Exercise instructions →
Return exactly the span of lines in the following data that opens with the line containing "Lemma time_digits_ge fuel" and closes with the line containing "split; [done|]. by". Include nothing else.

The data Block Start

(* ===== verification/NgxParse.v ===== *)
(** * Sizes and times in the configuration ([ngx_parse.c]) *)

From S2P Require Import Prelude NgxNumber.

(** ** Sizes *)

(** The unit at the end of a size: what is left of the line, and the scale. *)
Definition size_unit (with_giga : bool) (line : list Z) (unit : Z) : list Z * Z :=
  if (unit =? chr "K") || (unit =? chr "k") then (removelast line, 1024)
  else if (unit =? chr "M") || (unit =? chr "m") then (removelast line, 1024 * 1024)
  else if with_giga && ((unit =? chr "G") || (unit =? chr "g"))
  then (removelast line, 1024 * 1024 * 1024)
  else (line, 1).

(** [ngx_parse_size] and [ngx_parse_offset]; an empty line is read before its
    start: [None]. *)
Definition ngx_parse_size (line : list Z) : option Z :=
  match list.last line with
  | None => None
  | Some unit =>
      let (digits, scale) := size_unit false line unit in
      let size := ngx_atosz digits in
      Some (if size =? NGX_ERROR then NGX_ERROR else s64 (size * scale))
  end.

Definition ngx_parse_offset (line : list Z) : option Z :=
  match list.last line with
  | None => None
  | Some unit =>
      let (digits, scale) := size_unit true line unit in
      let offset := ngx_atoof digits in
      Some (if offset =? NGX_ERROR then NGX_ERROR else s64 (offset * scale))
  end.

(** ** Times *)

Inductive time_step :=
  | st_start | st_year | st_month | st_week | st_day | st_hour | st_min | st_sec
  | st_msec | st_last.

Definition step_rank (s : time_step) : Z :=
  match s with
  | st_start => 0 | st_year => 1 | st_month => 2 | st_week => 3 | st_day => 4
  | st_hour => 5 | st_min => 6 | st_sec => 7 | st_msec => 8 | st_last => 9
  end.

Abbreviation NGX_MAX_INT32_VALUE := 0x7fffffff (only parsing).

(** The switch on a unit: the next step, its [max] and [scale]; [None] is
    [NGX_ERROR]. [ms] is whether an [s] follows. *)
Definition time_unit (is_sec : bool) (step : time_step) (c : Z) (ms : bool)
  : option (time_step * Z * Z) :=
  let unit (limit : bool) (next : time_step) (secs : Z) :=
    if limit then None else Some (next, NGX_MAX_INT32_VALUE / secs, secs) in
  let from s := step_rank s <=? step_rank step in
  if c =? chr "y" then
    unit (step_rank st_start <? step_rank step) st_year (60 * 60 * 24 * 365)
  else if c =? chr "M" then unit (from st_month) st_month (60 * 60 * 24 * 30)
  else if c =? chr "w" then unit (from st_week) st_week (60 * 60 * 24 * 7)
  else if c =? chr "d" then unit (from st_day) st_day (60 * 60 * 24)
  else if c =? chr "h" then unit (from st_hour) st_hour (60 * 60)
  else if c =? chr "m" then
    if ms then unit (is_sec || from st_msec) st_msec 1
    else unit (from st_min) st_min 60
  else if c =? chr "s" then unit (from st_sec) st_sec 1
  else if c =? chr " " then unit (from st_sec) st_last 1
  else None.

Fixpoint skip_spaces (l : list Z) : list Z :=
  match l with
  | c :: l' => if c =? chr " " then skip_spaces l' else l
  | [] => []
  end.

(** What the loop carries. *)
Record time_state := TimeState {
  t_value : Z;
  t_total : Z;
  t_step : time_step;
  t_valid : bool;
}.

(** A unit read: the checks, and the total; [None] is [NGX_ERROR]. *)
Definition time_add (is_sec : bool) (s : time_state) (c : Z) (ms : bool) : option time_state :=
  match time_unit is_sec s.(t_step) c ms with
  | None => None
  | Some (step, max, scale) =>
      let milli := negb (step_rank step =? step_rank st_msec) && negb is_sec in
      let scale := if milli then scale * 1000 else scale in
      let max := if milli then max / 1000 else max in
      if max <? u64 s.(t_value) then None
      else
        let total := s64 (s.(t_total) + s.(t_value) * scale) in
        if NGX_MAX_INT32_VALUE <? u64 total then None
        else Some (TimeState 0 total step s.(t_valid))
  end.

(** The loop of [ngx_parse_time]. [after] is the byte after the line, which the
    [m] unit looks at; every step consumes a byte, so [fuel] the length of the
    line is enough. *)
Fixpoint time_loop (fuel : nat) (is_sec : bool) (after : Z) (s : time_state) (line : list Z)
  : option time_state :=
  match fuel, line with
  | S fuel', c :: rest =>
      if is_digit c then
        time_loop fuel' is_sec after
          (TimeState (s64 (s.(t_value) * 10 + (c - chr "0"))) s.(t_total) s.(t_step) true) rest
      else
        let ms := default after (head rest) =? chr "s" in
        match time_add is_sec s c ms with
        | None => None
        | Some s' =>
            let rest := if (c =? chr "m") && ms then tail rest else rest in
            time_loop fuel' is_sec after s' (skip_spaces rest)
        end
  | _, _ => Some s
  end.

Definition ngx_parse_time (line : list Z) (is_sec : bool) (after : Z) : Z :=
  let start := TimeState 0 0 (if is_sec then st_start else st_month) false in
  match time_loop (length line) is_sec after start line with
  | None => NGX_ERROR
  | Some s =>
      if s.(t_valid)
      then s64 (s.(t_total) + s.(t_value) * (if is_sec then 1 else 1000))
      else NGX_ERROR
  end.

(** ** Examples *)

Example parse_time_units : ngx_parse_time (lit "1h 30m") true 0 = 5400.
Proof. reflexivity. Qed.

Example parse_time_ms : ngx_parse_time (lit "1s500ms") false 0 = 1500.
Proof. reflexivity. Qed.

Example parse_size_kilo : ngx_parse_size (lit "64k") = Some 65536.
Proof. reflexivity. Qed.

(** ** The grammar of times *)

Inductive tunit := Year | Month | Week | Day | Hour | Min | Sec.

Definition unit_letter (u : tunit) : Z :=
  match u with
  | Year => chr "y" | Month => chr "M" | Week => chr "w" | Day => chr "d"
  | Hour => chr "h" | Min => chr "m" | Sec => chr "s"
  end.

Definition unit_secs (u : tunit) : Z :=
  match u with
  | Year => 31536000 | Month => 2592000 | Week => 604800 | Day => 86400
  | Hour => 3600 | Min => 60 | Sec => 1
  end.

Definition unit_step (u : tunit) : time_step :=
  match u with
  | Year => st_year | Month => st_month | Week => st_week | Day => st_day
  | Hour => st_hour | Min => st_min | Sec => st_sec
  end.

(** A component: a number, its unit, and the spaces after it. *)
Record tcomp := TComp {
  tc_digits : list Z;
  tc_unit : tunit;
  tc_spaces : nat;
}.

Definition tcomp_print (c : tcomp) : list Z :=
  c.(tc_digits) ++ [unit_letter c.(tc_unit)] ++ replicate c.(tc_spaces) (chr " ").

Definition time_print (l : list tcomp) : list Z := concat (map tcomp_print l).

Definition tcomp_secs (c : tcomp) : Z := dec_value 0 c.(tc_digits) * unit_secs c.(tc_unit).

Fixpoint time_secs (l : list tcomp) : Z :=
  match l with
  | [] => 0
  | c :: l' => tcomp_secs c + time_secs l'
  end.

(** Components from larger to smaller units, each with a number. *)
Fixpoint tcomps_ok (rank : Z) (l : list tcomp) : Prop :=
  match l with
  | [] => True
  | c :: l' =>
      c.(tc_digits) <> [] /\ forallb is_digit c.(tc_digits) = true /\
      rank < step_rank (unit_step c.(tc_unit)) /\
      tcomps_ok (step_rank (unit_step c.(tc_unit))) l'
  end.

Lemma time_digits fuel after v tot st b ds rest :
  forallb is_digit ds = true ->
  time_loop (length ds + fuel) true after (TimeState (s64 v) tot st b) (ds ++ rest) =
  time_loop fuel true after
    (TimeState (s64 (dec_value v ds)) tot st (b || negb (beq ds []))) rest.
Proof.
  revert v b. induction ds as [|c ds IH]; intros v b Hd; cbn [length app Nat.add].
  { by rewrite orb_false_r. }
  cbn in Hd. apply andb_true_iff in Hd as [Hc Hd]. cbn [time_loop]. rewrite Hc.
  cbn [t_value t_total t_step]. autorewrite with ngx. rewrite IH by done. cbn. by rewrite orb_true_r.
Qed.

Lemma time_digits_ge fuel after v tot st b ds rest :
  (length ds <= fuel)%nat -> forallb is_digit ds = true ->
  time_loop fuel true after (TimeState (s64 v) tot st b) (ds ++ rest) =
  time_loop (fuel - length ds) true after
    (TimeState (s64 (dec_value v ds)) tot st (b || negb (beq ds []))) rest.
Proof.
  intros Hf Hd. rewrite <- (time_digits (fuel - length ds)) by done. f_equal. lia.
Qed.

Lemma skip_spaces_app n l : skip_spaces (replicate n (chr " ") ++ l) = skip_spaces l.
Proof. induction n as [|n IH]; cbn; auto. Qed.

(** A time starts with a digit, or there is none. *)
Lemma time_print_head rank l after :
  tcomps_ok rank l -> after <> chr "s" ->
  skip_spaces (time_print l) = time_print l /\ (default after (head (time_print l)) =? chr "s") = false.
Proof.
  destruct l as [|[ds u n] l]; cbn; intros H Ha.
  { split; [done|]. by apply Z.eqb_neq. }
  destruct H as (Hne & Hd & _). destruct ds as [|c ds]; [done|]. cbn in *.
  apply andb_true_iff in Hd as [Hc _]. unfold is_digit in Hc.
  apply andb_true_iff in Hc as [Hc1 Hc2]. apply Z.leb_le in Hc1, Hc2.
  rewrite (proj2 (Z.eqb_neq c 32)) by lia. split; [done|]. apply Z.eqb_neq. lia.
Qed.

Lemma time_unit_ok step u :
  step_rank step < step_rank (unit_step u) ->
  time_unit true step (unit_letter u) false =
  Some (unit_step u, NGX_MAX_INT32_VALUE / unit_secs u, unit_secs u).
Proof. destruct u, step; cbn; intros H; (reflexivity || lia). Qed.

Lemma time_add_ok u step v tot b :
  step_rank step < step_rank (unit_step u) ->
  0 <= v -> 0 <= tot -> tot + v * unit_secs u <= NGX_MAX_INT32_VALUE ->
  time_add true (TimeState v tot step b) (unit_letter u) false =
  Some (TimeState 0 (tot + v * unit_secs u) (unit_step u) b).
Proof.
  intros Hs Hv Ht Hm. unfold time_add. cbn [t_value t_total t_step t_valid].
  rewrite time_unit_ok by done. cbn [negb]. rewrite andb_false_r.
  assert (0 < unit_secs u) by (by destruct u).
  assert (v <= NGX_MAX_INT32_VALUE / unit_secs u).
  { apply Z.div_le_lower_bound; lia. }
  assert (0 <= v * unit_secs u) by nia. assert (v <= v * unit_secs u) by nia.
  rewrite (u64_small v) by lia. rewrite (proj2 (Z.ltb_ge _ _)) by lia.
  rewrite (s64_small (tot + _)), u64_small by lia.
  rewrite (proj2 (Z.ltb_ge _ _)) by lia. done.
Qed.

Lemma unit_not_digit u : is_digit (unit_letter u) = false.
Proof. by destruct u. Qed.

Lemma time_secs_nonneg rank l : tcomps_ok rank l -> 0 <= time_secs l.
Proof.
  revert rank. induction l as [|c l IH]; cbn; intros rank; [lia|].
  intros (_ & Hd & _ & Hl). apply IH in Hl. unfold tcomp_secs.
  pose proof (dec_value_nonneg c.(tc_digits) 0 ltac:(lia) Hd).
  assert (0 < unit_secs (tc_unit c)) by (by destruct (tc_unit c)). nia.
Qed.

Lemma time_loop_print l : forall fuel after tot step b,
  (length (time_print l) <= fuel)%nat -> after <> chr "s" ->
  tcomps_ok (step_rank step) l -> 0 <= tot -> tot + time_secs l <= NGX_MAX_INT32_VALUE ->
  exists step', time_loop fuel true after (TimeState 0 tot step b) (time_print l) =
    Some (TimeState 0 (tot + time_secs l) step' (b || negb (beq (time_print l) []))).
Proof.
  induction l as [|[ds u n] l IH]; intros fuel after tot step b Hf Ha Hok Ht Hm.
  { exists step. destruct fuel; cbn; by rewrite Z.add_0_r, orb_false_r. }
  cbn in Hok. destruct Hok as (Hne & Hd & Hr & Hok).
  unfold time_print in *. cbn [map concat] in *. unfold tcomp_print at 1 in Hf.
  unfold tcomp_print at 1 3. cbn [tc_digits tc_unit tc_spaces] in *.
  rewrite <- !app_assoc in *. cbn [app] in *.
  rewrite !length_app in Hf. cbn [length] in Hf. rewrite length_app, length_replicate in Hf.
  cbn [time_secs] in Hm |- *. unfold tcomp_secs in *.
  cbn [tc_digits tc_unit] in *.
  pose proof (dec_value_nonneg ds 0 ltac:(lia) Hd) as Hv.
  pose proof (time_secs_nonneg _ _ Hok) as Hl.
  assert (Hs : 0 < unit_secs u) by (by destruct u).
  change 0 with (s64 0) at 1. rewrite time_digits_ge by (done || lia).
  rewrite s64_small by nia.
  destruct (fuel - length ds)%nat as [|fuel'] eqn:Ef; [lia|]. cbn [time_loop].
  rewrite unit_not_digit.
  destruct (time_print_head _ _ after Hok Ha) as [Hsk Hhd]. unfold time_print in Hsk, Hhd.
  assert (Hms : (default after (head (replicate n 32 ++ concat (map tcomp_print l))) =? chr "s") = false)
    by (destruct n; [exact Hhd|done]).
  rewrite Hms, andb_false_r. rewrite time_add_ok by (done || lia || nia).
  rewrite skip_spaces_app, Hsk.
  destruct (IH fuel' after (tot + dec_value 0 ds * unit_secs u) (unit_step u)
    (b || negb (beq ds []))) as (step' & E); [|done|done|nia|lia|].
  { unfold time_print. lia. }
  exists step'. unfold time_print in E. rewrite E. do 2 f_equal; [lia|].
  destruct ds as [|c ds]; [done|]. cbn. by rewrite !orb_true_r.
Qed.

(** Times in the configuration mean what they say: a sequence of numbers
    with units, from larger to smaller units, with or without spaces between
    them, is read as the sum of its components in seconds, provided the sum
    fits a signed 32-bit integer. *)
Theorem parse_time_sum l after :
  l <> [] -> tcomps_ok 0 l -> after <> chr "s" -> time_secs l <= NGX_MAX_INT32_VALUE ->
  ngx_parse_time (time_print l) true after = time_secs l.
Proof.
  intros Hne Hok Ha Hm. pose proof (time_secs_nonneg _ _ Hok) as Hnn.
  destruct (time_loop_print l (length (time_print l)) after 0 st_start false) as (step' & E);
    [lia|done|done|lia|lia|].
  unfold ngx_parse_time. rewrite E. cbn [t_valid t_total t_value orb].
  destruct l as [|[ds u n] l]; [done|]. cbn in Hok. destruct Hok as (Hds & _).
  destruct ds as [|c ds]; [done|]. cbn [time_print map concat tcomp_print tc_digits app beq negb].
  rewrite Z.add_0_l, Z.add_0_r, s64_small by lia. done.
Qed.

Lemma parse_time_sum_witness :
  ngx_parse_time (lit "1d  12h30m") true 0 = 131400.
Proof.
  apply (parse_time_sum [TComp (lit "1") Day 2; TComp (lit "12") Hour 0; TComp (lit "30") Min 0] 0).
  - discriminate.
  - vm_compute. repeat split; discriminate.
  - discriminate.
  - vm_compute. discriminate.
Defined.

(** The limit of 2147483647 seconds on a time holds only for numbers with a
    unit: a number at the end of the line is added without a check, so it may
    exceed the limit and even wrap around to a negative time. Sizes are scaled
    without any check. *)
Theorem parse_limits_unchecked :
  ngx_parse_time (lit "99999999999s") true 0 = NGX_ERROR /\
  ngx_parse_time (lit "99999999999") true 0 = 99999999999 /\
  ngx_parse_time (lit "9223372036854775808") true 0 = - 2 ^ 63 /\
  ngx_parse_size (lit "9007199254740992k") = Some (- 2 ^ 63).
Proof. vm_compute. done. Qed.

The data Block End

Result of the task →
Lemma time_digits_ge fuel after v tot st b ds rest :
  (length ds <= fuel)%nat -> forallb is_digit ds = true ->
  time_loop fuel true after (TimeState (s64 v) tot st b) (ds ++ rest) =
  time_loop (fuel - length ds) true after
    (TimeState (s64 (dec_value v ds)) tot st (b || negb (beq ds []))) rest.
Proof.
  intros Hf Hd. rewrite <- (time_digits (fuel - length ds)) by done. f_equal. lia.
Qed.

Lemma skip_spaces_app n l : skip_spaces (replicate n (chr " ") ++ l) = skip_spaces l.
Proof. induction n as [|n IH]; cbn; auto. Qed.

(** A time starts with a digit, or there is none. *)
Lemma time_print_head rank l after :
  tcomps_ok rank l -> after <> chr "s" ->
  skip_spaces (time_print l) = time_print l /\ (default after (head (time_print l)) =? chr "s") = false.
Proof.
  destruct l as [|[ds u n] l]; cbn; intros H Ha.
  { split; [done|]. by apply Z.eqb_neq. }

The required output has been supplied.